__Required action__
Begin at the top of the records and copy each line exactly. The line containing "complete (DATA s) = true ->" is the last one to include.

__Record excerpts__
(** * Ranking, final-submission preparation and reconciliation

    A shallow embedding of [services/ranking_service.py] (classes
    [AnswerRanker], [QuestionProcessor] and [RankingService]) and of
    the final-submission half of [database/db_handler.py] (class
    [DatabaseHandler]), with the properties the specification states
    about them and further properties read off the code.

    Conventions of the embedding:
    - a Python [int] is a [Z]; a Python [str] is a [string] whose
      characters are read as code points of the ASCII range, which fixes
      what [strip] removes and what [lower] rewrites;
    - an answer dict is the record [Answer] of the five keys the code
      reads and writes; a key the code reads with [get(k, default)] and
      that is absent is represented by that default;
    - [AnswerRanker] writes [rank] and [score] into the dicts it is given,
      so its embedding threads a store of answer objects and works on
      lists of references into it; a list of answers, as decoded from
      a JSON response, is the list of its distinct objects;
    - the key names [AnswerFields.*] come from a module of constants that
      is not among the sources; they are the keys [answer], [isCorrect],
      [responseCount], [rank] and [score] that [db_handler.py] spells
      out for the same dicts;
    - the final-submission functions build fresh dicts from the ones they
      read, so their embedding works on values;
    - the HTTP collaborator ([utils.api_handler], [utils.data_formatters])
      is not part of the embedded code: its answers are parameters. *)

From Stdlib Require Import ZArith Ascii String List Bool Permutation Sorted Lia.
From stdpp Require Import base decidable option list sorting gmap strings.
(** X7. When the build returns, every cell of the right-hand table of the
    header row, one row without a headshot or three rows with it, has zero
    padding on its four sides and is aligned to the top and to the right:
    the table style sets every attribute on all cells, so nothing of the
    default cell style is left. *)
Theorem right_table_cells_are_flush :
  forall (hp : option string) (w : World) (path : string) (s : State)
         (row : Z),
    complete (DATA s) = true ->
    (0 <= row < Z.of_nat (length (header_right_cells hp w)))%Z ->
    exists b s' t,
      build_pdf hp w path s = Returns b s'
      /\ right_tbl_of (flowables b) = Some t
      /\ t = Table (right_cells s') [Some (30 * mm)] right_tbl_style
      /\ length (right_cells s') = length (header_right_cells hp w)
      /\ table_cell_style t row 0
         = Some {| leftPadding := 0; rightPadding := 0; topPadding := 0;
                   bottomPadding := 0; valign := "TOP";
                   alignment := "RIGHT" |}.
Proof.
  intros hp w path s row Hc Hrow.
  exists {| doc := doc_of path; flowables := story_of hp w (DATA s) |},
         (final hp w s),
         (Table (header_right_cells hp w) [Some (30 * mm)] right_tbl_style).
  split; [now apply build_pdf_returns|].
  split; [reflexivity|]. split; [reflexivity|]. split; [reflexivity|].
  unfold header_right_cells, headshot_rows in *.
  destruct hp as [p|]; [destruct (os_path_exists w p)|]; cbn in Hrow.
  - assert (Hr : row = 0%Z \/ row = 1%Z \/ row = 2%Z) by lia.
    destruct Hr as [->|[->| ->]]; reflexivity.
  - assert (Hr : row = 0%Z) by lia. subst row. reflexivity.
  - assert (Hr : row = 0%Z) by lia. subst row. reflexivity.
Qed.
(** * reference-manager: BibTeX import, key de-duplication and citation formatting

    A shallow embedding of [reference_manager/models.py],
    [reference_manager/bibtex_parser.py], [reference_manager/citation.py],
    [reference_manager/project_manager.py] and the attach operation of
    [reference_manager/file_manager.py].

    Python objects that the code mutates in place ([Reference] instances
    renamed by the duplicate resolver, or given a file by the file manager)
    live in an explicit store and are passed around by address, so that the
    list handed to the resolver, the list it returns and the project
    dictionary all alias the same objects, as they do in the source. *)

From Stdlib Require Import Ascii String DecimalString.
From Stdlib Require DecimalNat.
From stdpp Require Import base option list strings.

Local Open Scope string_scope.
Local Open Scope list_scope.
Local Open Scope nat_scope.

(** ** Python [str] operations

    A Python string is modelled as a [string] whose characters are the code
    points below 256; the character classes follow the Unicode database on
    that range, which is what [str.isspace], [str.isalnum] and [str.lower]
    consult. *)
Module PyStr.

Definition between (lo hi n : nat) : bool := (lo <=? n) && (n <=? hi).

(** [c.isspace()] *)
Definition isspace (c : ascii) : bool :=
  let n := nat_of_ascii c in
  between 9 13 n || between 28 32 n || (n =? 133) || (n =? 160).

(** [c.isalnum()] *)
Definition isalnum (c : ascii) : bool :=
  let n := nat_of_ascii c in
  between 48 57 n || between 65 90 n || between 97 122 n
  || (n =? 170) || (n =? 178) || (n =? 179) || (n =? 181) || (n =? 185)
  || (n =? 186) || between 188 190 n || between 192 214 n
  || between 216 246 n || between 248 255 n.

Definition lower_char (c : ascii) : ascii :=
  let n := nat_of_ascii c in
  if between 65 90 n || between 192 214 n || between 216 222 n
  then ascii_of_nat (n + 32) else c.

(** [s.lower()] *)
Fixpoint lower (s : string) : string :=
  match s with
  | EmptyString => EmptyString
  | String c s' => String (lower_char c) (lower s')
  end.

(** [str(i)] for a non-negative integer, as an f-string renders it. *)
Definition of_nat (i : nat) : string :=
  NilEmpty.string_of_uint (Nat.to_uint i).

(** [sep.join(parts)] *)
Fixpoint join (sep : string) (parts : list string) : string :=
  match parts with
  | [] => ""
  | [p] => p
  | p :: ps => p +:+ sep +:+ join sep ps
  end.

(** [s.startswith(p)] *)
Fixpoint startswith (p s : string) : bool :=
  match p, s with
  | EmptyString, _ => true
  | String a p', String b s' => Ascii.eqb a b && startswith p' s'
  | String _ _, EmptyString => false
  end.

(** [sub in s] *)
Fixpoint contains (sub s : string) : bool :=
  startswith sub s ||
  match s with
  | EmptyString => false
  | String _ s' => contains sub s'
  end.

(** The scan behind [s.split(sep)] for a non-empty [sep]: [cur] is the
    piece being accumulated and [skip] counts the characters of a
    separator that was recognised and is still to be passed over. *)
Fixpoint split_go (sep : string) (skip : nat) (cur s : string) : list string :=
  match s with
  | EmptyString => [cur]
  | String c s' =>
      match skip with
      | S n => split_go sep n cur s'
      | O =>
          if startswith sep s
          then cur :: split_go sep (String.length sep - 1) "" s'
          else split_go sep 0 (cur +:+ String c "") s'
      end
  end.

(** [s.split(sep)], left to right, separators not overlapping. *)
Definition split (sep s : string) : list string := split_go sep 0 "" s.

Fixpoint lstrip (s : string) : string :=
  match s with
  | EmptyString => EmptyString
  | String c s' => if isspace c then lstrip s' else s
  end.

Fixpoint rstrip (s : string) : string :=
  match s with
  | EmptyString => EmptyString
  | String c s' =>
      match rstrip s' with
      | EmptyString => if isspace c then EmptyString else String c EmptyString
      | t => String c t
      end
  end.

(** [s.strip()] *)
Definition strip (s : string) : string := rstrip (lstrip s).

(** The scan behind [s.split()] (no argument): runs of white space
    separate the words and never produce an empty word. *)
Fixpoint words_go (cur s : string) : list string :=
  match s with
  | EmptyString => if String.eqb cur "" then [] else [cur]
  | String c s' =>
      if isspace c
      then (if String.eqb cur "" then words_go "" s' else cur :: words_go "" s')
      else words_go (cur +:+ String c "") s'
  end.

(** [s.split()] *)
Definition words (s : string) : list string := words_go "" s.

(** ["".join(c for c in s if keep(c))] *)
Fixpoint filter_chars (keep : ascii → bool) (s : string) : string :=
  match s with
  | EmptyString => EmptyString
  | String c s' =>
      if keep c then String c (filter_chars keep s') else filter_chars keep s'
  end.

(** [l[i]] on a list of strings. Every use below indexes the result of
    [split], which is never empty, or a list whose length was just
    tested, so the fall-back value is never observed. *)
Definition item (i : nat) (l : list string) : string := nth i l "".

End PyStr.

(** ** Python [dict] with string keys

    Insertion ordered: assigning to a present key keeps its position,
    assigning to a new key appends. *)
Section dict.
Context {V : Type}.

Definition dict : Type := list (string * V).

Fixpoint dict_get (k : string) (d : dict) : option V :=
  match d with
  | [] => None
  | (k', v) :: d' => if String.eqb k k' then Some v else dict_get k d'
  end.

(** [k in d] *)
Definition dict_mem (k : string) (d : dict) : bool :=
  match dict_get k d with Some _ => true | None => false end.

(** [d.get(k, dflt)] *)
Definition dict_get_default (k : string) (dflt : V) (d : dict) : V :=
  default dflt (dict_get k d).

(** [d[k] = v] *)
Fixpoint dict_set (k : string) (v : V) (d : dict) : dict :=
  match d with
  | [] => [(k, v)]
  | (k', v') :: d' =>
      if String.eqb k k' then (k, v) :: d' else (k', v') :: dict_set k v d'
  end.

(** [d.pop(k)]: the value and the remaining dictionary, or [None] for
    the [KeyError]. *)
Fixpoint dict_pop (k : string) (d : dict) : option (V * dict) :=
  match d with
  | [] => None
  | (k', v) :: d' =>
      if String.eqb k k' then Some (v, d')
      else '(x, r) ← dict_pop k d'; Some (x, (k', v) :: r)
  end.

Definition dict_keys (d : dict) : list string := d.*1.
Definition dict_values (d : dict) : list V := d.*2.

(** What Python guarantees of every dictionary. *)
Definition dict_wf (d : dict) : Prop := NoDup (dict_keys d).
End dict.
Global Arguments dict : clear implicits.

(** ** models.py *)

Record Reference : Type := mkReference {
  key : string;
  entry_type : string;
  fields : dict string;
  original_key : option string;
  file_path : option string
}.

Definition last_name_of (author : string) : string :=
  PyStr.strip
    (PyStr.item 0 (PyStr.split "," (PyStr.item 0 (PyStr.split "and" author)))).

(** [Reference.get_standardized_filename] *)
Definition get_standardized_filename (r : Reference) : string :=
  let author := dict_get_default "author" "Unknown" (fields r) in
  let year := dict_get_default "year" "XXXX" (fields r) in
  let title := dict_get_default "title" "Untitled" (fields r) in
  let last_name := last_name_of author in
  let clean_title :=
    PyStr.filter_chars (λ c, PyStr.isalnum c || PyStr.isspace c) title in
  let title_words := take 3 (PyStr.words clean_title) in
  let short_title := PyStr.join "_" title_words in
  last_name +:+ "_" +:+ year +:+ "_" +:+ short_title +:+ ".pdf".

(** ** citation.py *)
Module CitationFormatter.

Definition format_citation (reference : Reference) (style : string) : string :=
  if String.eqb style "cite" then "\cite{" +:+ key reference +:+ "}"
  else if String.eqb style "citep" then "\citep{" +:+ key reference +:+ "}"
  else if String.eqb style "citet" then "\citet{" +:+ key reference +:+ "}"
  else if String.eqb style "footcite" then "\footcite{" +:+ key reference +:+ "}"
  else if String.eqb style "textcite" then "\textcite{" +:+ key reference +:+ "}"
  else "\cite{" +:+ key reference +:+ "}".

Definition format_multiple_citations
    (references : list Reference) (style : string) : string :=
  let keys := key <$> references in
  let keys_str := PyStr.join "," keys in
  if String.eqb style "cite" then "\cite{" +:+ keys_str +:+ "}"
  else if String.eqb style "citep" then "\citep{" +:+ keys_str +:+ "}"
  else if String.eqb style "citet" then "\citet{" +:+ keys_str +:+ "}"
  else if String.eqb style "footcite" then "\footcite{" +:+ keys_str +:+ "}"
  else if String.eqb style "textcite" then "\textcite{" +:+ keys_str +:+ "}"
  else "\cite{" +:+ keys_str +:+ "}".

(** The newline of the source's ["\n"]. *)
Definition nl : string := String (ascii_of_nat 10) "".

Definition format_bibtex_entry (reference : Reference) : string :=
  let entry_type := PyStr.lower (entry_type reference) in
  let key := key reference in
  let entry := "@" +:+ entry_type +:+ "{" +:+ key +:+ "," +:+ nl in
  let entry :=
    foldl (λ entry '(field, value),
             entry +:+ ("  " +:+ field +:+ " = {" +:+ value +:+ "}," +:+ nl))
          entry (fields reference) in
  entry +:+ "}".

Definition get_formatted_author_year (reference : Reference) : string :=
  let author := dict_get_default "author" "Unknown" (fields reference) in
  let year := dict_get_default "year" "n.d." (fields reference) in
  let last_name := last_name_of author in
  if PyStr.contains "and" author then
    let author_count := length (PyStr.split "and" author) in
    if author_count =? 2 then
      let authors := PyStr.split "and" author in
      let last_names :=
        (λ a, PyStr.strip (PyStr.item 0 (PyStr.split "," a))) <$> authors in
      PyStr.item 0 last_names +:+ " and " +:+ PyStr.item 1 last_names
        +:+ " (" +:+ year +:+ ")"
    else last_name +:+ " et al. (" +:+ year +:+ ")"
  else last_name +:+ " (" +:+ year +:+ ")".

End CitationFormatter.

(** ** The object store

    A [Reference] object is named by its address in the store; reading an
    attribute is a lookup and assigning to one is an [alter] at that
    address. Python has no dangling references: an address outside the
    store is reported as [None] where the source reads through it, and the
    theorems below show that this never happens from well-formed states. *)

Abbreviation loc := nat.
Abbreviation heap := (list Reference).

Definition set_key (v : string) (r : Reference) : Reference :=
  mkReference v (entry_type r) (fields r) (original_key r) (file_path r).
Definition set_original_key (v : option string) (r : Reference) : Reference :=
  mkReference (key r) (entry_type r) (fields r) v (file_path r).
Definition set_file_path (v : option string) (r : Reference) : Reference :=
  mkReference (key r) (entry_type r) (fields r) (original_key r) v.

(** [ref.key] *)
Definition key_at (h : heap) (ref : loc) : option string := key <$> h !! ref.

(** Fresh objects for a list of constructed values. *)
Definition alloc (h : heap) (rs : list Reference) : heap * list loc :=
  (h ++ rs, seq (length h) (length rs)).

Record Project : Type := mkProject {
  name : string;
  references : dict loc;
  project_file_path : option string
}.

(** [Project.add_reference]: [self.references[reference.key] = reference] *)
Definition add_reference (h : heap) (project : Project) (reference : loc) : Project :=
  match key_at h reference with
  | Some k =>
      mkProject (name project) (dict_set k reference (references project))
                (project_file_path project)
  | None => project
  end.

(** [Project.get_reference] *)
Definition get_reference (project : Project) (k : string) : option loc :=
  dict_get k (references project).

(** ** bibtex_parser.py *)
Module BibTexManager.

__Result of the task__
(** * Ranking, final-submission preparation and reconciliation

    A shallow embedding of [services/ranking_service.py] (classes
    [AnswerRanker], [QuestionProcessor] and [RankingService]) and of
    the final-submission half of [database/db_handler.py] (class
    [DatabaseHandler]), with the properties the specification states
    about them and further properties read off the code.

    Conventions of the embedding:
    - a Python [int] is a [Z]; a Python [str] is a [string] whose
      characters are read as code points of the ASCII range, which fixes
      what [strip] removes and what [lower] rewrites;
    - an answer dict is the record [Answer] of the five keys the code
      reads and writes; a key the code reads with [get(k, default)] and
      that is absent is represented by that default;
    - [AnswerRanker] writes [rank] and [score] into the dicts it is given,
      so its embedding threads a store of answer objects and works on
      lists of references into it; a list of answers, as decoded from
      a JSON response, is the list of its distinct objects;
    - the key names [AnswerFields.*] come from a module of constants that
      is not among the sources; they are the keys [answer], [isCorrect],
      [responseCount], [rank] and [score] that [db_handler.py] spells
      out for the same dicts;
    - the final-submission functions build fresh dicts from the ones they
      read, so their embedding works on values;
    - the HTTP collaborator ([utils.api_handler], [utils.data_formatters])
      is not part of the embedded code: its answers are parameters. *)

From Stdlib Require Import ZArith Ascii String List Bool Permutation Sorted Lia.
From stdpp Require Import base decidable option list sorting gmap strings.
(** X7. When the build returns, every cell of the right-hand table of the
    header row, one row without a headshot or three rows with it, has zero
    padding on its four sides and is aligned to the top and to the right:
    the table style sets every attribute on all cells, so nothing of the
    default cell style is left. *)
Theorem right_table_cells_are_flush :
  forall (hp : option string) (w : World) (path : string) (s : State)
         (row : Z),
    complete (DATA s) = true ->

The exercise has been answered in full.